Your objective: Find the string "updatedProcess" in the listing below and return each line it appears in.

Dataset extract:

* * *

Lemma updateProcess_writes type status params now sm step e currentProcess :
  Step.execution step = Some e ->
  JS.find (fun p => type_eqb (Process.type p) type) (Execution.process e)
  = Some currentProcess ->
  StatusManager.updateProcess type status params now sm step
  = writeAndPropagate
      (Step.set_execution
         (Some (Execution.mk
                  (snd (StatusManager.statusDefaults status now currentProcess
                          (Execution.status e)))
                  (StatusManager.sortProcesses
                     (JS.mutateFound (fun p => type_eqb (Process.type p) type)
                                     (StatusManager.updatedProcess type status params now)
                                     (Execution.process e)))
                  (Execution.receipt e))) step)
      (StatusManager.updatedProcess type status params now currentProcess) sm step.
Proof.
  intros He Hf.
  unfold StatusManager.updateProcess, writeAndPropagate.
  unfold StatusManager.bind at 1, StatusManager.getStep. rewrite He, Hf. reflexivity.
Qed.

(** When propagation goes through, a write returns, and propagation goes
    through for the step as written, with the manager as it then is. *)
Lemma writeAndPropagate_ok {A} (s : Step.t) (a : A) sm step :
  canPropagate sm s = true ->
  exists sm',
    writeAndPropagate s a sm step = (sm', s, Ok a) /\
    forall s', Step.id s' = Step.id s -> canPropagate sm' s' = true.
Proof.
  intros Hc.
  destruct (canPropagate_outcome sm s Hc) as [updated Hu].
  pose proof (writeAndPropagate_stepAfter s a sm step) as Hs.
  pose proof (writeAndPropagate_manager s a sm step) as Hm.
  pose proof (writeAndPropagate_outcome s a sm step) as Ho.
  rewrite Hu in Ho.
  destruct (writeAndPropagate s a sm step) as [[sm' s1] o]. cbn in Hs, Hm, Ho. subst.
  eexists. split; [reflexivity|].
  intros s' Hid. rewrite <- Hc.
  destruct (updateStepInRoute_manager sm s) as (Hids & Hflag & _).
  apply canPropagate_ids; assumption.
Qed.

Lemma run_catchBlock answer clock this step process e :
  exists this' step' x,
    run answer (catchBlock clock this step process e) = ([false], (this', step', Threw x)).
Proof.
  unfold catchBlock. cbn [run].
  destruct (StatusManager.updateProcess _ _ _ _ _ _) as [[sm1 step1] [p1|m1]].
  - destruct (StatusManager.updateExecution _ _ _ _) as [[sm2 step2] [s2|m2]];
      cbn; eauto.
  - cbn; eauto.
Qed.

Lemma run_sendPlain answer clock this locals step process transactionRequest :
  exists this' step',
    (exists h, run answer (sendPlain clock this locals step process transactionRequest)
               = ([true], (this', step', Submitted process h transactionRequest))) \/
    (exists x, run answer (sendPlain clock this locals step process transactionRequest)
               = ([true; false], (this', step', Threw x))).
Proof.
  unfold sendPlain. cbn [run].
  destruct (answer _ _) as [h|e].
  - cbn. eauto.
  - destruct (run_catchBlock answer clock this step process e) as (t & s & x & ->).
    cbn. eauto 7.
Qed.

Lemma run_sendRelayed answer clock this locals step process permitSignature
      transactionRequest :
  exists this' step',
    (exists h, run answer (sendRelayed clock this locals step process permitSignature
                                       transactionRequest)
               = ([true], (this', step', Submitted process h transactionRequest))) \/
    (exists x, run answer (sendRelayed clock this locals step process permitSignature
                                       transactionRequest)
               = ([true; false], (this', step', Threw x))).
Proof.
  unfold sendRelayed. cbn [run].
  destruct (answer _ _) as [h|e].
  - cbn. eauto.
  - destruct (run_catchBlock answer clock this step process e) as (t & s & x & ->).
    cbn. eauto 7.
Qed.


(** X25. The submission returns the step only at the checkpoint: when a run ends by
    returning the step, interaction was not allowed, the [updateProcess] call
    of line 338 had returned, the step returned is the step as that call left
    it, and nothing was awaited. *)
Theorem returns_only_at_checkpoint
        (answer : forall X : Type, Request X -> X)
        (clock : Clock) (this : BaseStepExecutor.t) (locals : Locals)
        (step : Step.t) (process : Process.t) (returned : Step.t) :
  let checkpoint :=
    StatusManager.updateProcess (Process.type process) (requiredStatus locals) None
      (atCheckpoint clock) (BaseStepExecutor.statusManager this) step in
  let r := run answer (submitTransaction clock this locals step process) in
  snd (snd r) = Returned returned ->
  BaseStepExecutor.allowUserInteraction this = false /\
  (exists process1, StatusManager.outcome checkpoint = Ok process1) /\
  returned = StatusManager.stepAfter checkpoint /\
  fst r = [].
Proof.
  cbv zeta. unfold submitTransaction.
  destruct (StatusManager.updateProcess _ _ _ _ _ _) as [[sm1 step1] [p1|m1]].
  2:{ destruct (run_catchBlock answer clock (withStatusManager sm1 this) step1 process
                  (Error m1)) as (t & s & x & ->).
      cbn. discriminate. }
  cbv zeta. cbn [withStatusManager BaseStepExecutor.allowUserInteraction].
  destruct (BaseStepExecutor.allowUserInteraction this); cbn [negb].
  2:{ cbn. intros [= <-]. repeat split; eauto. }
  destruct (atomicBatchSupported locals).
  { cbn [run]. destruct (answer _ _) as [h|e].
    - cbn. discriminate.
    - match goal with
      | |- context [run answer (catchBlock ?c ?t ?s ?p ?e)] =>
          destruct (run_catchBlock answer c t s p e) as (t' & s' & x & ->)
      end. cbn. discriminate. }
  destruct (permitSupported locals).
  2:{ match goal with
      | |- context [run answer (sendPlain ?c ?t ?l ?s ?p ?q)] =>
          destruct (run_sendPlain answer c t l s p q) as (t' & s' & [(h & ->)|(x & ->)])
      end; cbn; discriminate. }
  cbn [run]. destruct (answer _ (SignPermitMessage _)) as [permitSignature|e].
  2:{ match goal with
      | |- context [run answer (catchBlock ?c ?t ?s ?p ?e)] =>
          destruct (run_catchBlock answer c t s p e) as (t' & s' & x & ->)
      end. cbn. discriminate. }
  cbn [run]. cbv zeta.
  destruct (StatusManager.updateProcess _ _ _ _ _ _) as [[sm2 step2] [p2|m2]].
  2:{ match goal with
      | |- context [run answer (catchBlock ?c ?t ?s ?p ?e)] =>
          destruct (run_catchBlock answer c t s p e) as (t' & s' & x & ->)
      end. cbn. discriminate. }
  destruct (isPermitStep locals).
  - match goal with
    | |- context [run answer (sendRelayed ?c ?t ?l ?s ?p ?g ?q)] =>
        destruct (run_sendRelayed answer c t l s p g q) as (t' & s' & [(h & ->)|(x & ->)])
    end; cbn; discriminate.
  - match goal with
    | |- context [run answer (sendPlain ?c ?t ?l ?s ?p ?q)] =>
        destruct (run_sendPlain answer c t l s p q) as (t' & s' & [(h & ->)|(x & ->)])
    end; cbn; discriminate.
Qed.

* * *

Answer to this problem:
                                     (StatusManager.updatedProcess type status params now)
      (StatusManager.updatedProcess type status params now currentProcess) sm step.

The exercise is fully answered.